[Collected data]
------
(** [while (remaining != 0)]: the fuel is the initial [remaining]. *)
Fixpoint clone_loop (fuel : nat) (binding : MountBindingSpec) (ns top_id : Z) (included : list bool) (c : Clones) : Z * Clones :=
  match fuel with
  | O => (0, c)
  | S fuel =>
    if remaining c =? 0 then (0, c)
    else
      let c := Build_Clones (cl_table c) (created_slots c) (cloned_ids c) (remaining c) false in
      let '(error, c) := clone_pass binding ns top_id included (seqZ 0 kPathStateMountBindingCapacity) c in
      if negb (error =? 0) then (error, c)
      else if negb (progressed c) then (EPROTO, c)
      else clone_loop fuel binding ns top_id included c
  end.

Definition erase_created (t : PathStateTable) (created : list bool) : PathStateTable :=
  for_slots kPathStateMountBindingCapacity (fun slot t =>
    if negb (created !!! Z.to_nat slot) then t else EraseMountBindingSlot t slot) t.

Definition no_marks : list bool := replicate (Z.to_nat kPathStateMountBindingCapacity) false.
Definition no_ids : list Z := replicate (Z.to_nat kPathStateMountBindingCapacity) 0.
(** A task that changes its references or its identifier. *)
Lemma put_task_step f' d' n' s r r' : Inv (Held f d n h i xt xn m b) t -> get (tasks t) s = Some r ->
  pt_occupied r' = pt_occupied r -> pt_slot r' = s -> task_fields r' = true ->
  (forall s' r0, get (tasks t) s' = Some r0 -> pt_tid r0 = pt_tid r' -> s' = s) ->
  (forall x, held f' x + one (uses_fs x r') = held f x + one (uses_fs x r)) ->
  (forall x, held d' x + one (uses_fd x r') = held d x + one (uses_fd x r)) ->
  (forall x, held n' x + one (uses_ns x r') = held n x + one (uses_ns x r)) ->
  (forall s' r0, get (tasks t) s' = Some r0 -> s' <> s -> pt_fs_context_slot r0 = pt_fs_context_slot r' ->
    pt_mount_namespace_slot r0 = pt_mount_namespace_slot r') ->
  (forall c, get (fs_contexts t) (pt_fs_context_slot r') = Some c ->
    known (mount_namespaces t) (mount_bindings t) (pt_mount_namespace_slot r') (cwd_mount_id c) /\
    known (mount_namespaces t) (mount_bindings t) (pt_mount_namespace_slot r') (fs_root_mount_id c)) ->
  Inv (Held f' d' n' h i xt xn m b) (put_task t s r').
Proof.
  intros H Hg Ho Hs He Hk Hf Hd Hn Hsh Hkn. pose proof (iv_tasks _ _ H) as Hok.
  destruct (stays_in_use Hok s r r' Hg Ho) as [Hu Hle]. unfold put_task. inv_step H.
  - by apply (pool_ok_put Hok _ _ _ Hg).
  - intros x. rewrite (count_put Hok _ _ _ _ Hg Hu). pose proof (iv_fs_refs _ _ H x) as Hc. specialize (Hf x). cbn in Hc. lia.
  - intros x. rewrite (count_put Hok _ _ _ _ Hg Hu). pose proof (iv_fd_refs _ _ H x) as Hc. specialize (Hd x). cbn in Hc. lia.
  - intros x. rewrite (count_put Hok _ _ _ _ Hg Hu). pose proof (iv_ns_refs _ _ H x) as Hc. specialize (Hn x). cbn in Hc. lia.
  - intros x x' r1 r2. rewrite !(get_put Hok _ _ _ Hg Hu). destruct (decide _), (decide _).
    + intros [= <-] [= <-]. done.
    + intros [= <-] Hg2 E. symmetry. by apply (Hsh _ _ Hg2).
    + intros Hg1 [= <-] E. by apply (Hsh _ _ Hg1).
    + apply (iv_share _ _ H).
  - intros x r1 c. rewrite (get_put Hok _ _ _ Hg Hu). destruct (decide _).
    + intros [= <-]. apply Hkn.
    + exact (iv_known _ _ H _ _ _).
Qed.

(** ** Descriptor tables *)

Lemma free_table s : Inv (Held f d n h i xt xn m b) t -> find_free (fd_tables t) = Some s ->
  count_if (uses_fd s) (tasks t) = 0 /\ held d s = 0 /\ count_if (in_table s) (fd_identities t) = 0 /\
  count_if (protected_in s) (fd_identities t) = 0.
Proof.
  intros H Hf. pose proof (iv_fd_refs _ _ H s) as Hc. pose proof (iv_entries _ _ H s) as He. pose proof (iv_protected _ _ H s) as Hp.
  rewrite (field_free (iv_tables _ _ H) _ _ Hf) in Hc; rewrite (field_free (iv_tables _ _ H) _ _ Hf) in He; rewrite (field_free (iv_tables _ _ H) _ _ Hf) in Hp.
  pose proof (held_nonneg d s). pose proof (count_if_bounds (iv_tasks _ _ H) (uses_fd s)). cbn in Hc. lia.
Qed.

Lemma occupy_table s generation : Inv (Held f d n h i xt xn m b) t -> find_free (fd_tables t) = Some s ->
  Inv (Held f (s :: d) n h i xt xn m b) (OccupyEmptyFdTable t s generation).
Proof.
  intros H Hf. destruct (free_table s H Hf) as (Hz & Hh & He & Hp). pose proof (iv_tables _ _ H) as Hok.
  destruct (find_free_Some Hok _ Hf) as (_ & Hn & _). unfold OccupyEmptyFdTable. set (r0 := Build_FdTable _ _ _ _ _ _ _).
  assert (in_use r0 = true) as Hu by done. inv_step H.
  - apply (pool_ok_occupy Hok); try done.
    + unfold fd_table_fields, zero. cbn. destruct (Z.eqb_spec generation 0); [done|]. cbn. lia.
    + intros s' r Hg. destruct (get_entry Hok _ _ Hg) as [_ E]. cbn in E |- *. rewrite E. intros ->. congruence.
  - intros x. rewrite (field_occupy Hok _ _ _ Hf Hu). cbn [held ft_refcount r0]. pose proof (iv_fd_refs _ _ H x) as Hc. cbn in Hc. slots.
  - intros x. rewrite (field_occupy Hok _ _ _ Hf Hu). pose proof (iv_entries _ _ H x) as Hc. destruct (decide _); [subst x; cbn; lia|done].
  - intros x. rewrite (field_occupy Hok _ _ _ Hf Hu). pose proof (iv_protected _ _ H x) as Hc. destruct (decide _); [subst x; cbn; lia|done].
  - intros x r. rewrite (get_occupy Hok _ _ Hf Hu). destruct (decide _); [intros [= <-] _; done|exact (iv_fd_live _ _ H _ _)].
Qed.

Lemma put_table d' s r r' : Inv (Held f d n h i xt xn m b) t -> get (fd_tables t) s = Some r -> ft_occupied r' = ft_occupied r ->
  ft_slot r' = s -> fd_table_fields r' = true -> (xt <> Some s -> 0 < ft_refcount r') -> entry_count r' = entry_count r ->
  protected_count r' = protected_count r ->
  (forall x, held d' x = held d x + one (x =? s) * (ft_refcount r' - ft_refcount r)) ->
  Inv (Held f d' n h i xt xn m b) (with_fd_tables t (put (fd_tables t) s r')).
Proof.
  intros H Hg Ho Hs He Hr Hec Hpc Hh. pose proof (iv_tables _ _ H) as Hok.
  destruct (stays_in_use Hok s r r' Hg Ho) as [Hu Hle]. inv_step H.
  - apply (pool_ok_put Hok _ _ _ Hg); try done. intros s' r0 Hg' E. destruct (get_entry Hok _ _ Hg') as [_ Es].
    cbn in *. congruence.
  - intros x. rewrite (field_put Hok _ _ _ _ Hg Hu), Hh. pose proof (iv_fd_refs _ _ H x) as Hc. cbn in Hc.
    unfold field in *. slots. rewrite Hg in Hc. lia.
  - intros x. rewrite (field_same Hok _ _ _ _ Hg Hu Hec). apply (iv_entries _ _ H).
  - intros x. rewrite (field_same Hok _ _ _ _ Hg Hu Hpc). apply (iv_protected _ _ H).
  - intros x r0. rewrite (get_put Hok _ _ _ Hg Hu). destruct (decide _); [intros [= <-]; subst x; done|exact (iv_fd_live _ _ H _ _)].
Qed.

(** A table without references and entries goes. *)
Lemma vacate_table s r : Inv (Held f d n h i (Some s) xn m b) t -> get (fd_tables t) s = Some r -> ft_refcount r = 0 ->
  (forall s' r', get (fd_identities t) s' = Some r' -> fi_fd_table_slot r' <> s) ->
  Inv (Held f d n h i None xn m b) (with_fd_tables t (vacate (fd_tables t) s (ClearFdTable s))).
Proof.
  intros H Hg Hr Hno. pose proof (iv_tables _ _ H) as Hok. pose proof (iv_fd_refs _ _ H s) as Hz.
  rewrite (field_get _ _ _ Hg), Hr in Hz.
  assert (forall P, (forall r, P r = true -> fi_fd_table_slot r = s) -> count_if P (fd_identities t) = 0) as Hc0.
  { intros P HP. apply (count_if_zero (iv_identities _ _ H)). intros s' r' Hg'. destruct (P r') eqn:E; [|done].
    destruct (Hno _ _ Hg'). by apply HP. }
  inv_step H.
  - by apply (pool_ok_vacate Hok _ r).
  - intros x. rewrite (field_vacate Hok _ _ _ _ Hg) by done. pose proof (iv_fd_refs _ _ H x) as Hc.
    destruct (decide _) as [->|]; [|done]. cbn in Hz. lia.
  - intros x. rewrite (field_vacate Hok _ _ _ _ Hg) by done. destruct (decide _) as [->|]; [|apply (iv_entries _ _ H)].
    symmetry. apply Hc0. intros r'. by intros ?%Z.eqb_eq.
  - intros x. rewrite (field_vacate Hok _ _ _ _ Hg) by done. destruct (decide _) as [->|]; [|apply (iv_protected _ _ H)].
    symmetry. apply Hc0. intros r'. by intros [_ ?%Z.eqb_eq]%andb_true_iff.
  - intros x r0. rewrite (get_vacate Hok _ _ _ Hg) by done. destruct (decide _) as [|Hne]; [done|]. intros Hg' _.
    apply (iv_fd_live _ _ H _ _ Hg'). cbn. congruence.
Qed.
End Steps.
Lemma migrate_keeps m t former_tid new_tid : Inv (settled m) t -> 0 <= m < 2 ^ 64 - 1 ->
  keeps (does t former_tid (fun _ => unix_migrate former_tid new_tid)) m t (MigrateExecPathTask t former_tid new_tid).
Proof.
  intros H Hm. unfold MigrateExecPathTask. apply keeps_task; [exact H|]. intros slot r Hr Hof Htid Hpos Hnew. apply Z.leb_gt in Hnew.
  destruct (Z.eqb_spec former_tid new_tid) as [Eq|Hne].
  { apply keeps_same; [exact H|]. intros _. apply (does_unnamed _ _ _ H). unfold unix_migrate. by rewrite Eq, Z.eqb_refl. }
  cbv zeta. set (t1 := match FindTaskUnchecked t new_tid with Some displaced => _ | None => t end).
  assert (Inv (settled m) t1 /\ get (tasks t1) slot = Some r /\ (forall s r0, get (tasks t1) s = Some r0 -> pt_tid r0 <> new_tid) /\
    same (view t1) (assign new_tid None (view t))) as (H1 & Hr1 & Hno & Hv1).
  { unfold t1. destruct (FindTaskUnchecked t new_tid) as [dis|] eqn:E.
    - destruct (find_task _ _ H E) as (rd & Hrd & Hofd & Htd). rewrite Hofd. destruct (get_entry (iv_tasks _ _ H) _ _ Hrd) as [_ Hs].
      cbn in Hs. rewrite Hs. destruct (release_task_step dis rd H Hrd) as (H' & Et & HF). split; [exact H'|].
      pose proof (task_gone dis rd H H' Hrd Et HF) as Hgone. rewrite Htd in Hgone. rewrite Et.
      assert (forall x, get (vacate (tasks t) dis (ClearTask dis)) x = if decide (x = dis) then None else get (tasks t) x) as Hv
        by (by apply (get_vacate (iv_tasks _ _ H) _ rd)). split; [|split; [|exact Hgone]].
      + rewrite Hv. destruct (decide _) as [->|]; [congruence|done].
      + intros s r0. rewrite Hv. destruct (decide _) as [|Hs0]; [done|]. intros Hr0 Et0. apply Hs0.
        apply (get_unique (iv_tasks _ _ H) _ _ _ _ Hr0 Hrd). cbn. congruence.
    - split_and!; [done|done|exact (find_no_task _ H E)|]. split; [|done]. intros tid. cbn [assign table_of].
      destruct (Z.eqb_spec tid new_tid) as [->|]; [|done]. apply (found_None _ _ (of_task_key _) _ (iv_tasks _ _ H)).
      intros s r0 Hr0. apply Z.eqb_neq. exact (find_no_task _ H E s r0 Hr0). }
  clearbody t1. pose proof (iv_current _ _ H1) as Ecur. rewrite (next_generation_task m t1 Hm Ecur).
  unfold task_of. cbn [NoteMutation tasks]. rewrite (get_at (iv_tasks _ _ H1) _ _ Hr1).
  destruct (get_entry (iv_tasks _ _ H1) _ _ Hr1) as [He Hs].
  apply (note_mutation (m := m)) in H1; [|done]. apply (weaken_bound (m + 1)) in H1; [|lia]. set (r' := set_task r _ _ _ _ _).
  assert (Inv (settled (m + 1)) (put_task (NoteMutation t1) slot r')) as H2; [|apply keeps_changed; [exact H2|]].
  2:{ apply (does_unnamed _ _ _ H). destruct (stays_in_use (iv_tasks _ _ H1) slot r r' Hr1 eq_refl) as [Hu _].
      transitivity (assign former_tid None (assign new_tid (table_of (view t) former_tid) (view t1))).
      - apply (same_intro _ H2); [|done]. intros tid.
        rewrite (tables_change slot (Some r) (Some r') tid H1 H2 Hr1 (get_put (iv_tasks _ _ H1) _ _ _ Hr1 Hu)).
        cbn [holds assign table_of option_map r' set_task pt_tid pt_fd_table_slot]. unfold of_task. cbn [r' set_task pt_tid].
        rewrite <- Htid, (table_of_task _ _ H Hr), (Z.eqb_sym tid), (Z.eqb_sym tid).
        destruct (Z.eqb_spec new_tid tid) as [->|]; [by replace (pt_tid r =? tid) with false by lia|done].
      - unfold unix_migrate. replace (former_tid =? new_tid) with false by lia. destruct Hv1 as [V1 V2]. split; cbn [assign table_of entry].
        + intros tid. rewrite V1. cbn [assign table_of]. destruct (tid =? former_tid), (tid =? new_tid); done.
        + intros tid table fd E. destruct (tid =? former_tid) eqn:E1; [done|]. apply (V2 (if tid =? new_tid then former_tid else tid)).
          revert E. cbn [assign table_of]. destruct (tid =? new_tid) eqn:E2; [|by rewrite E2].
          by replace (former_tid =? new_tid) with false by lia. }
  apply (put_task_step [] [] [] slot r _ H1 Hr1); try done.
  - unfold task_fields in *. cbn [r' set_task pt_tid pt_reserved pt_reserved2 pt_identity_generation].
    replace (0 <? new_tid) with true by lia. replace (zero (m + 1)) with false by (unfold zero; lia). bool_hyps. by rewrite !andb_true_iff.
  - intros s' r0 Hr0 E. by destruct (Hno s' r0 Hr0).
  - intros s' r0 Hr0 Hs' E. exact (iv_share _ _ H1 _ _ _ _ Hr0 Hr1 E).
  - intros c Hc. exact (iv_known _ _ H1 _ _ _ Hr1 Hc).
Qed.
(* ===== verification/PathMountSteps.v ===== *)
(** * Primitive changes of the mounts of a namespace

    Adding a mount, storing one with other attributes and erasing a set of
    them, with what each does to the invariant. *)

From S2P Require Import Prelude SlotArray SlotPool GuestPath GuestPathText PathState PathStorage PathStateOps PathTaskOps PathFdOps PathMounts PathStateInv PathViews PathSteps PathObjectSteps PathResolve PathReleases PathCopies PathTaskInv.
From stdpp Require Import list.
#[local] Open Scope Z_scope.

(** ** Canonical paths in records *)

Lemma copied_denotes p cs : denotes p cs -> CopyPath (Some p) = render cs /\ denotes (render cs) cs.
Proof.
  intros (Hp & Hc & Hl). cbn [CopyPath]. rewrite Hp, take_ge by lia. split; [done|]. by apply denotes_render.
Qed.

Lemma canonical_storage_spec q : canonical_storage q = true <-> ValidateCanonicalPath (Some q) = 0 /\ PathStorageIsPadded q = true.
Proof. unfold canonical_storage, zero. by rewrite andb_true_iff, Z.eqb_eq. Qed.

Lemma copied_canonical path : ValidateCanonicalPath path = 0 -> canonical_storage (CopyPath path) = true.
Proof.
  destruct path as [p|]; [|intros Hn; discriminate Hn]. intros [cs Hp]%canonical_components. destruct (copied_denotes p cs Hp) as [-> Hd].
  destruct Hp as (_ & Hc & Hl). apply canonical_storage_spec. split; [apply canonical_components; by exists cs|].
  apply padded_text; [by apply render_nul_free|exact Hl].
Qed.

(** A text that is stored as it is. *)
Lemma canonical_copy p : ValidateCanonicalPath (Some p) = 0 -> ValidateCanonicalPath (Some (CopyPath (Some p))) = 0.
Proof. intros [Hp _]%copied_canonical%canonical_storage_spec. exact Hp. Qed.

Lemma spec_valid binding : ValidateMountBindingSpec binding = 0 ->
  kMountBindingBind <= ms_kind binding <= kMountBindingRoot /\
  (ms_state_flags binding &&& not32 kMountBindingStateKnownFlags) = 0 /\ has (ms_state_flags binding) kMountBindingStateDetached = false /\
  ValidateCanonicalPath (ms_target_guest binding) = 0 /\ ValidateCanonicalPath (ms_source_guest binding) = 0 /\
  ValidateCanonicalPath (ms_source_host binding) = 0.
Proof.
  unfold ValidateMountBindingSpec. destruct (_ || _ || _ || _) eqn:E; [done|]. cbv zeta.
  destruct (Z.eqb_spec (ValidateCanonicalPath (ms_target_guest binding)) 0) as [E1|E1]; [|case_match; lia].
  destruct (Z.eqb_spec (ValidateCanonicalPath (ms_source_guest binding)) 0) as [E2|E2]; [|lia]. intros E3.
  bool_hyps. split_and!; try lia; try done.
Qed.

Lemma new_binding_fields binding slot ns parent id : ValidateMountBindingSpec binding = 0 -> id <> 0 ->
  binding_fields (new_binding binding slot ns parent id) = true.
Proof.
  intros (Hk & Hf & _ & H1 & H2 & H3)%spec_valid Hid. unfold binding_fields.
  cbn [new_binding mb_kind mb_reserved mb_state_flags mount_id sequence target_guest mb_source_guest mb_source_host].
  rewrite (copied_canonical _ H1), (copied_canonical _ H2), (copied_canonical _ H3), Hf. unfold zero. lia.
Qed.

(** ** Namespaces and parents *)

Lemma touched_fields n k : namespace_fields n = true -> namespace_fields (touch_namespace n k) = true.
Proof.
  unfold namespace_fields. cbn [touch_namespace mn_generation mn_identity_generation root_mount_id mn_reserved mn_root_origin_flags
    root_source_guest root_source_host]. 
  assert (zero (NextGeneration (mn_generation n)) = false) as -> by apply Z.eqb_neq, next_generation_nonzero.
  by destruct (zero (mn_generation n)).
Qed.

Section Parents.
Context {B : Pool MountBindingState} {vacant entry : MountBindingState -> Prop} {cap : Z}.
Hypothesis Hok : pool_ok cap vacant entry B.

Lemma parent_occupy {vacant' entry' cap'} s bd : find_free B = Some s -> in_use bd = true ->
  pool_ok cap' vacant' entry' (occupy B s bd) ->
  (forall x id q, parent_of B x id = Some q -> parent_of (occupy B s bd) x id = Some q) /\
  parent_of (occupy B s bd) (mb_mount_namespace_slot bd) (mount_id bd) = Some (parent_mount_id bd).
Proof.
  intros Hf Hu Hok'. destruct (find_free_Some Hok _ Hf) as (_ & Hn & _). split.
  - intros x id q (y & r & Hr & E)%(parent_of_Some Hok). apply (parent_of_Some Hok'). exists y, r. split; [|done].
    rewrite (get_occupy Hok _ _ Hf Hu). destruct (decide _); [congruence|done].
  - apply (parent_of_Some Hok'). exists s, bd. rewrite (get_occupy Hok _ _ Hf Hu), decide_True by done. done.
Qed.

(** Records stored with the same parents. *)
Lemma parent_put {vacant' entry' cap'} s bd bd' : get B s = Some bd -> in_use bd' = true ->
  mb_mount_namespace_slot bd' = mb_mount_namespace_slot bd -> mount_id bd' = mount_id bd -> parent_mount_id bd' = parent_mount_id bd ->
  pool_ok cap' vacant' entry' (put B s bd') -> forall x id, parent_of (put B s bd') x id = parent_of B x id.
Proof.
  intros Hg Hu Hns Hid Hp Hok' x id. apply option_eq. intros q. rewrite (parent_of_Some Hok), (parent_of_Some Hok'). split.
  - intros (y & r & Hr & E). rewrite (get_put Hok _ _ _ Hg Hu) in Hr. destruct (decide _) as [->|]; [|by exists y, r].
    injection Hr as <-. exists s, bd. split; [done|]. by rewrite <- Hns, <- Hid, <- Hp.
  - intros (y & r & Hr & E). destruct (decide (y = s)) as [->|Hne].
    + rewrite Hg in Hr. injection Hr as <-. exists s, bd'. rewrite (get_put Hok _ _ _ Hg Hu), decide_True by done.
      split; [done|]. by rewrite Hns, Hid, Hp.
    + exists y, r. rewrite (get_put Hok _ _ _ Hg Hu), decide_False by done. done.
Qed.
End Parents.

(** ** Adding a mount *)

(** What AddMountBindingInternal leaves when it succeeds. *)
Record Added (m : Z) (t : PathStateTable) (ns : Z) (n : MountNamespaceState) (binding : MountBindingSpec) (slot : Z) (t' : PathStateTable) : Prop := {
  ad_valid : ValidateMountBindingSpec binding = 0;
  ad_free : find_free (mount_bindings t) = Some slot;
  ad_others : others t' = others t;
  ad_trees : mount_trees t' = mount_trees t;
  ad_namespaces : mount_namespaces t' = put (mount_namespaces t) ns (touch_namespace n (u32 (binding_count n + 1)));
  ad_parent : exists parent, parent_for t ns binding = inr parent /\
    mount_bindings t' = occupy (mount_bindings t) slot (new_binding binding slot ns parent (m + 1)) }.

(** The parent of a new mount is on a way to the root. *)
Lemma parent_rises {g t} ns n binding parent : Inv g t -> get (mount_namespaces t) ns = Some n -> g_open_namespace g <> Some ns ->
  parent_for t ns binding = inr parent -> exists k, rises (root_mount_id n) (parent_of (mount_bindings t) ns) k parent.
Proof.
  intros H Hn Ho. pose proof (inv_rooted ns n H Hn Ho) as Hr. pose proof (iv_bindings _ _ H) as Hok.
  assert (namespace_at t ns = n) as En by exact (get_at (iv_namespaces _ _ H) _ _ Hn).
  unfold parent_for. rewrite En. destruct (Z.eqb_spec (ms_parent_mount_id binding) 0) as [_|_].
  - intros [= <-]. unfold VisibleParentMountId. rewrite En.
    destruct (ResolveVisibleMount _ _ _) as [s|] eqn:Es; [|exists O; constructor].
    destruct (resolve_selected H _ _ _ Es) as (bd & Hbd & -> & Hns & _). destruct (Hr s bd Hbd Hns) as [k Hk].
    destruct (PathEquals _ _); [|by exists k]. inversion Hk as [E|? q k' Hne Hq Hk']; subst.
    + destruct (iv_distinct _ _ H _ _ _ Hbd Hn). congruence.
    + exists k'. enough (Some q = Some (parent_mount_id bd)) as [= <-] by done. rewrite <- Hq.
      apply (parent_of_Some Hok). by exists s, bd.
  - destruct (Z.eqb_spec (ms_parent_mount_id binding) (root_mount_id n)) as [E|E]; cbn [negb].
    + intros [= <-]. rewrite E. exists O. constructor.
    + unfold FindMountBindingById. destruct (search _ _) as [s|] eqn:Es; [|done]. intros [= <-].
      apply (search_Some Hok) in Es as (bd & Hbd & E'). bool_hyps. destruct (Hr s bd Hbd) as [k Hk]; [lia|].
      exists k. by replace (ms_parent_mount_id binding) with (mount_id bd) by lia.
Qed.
------
Your assignment - If a line in the entries contains the word "symmetry", copy that line out.

Task response -
    + intros [= <-] Hg2 E. symmetry. by apply (Hsh _ _ Hg2).
    symmetry. apply Hc0. intros r'. by intros ?%Z.eqb_eq.
    symmetry. apply Hc0. intros r'. by intros [_ ?%Z.eqb_eq]%andb_true_iff.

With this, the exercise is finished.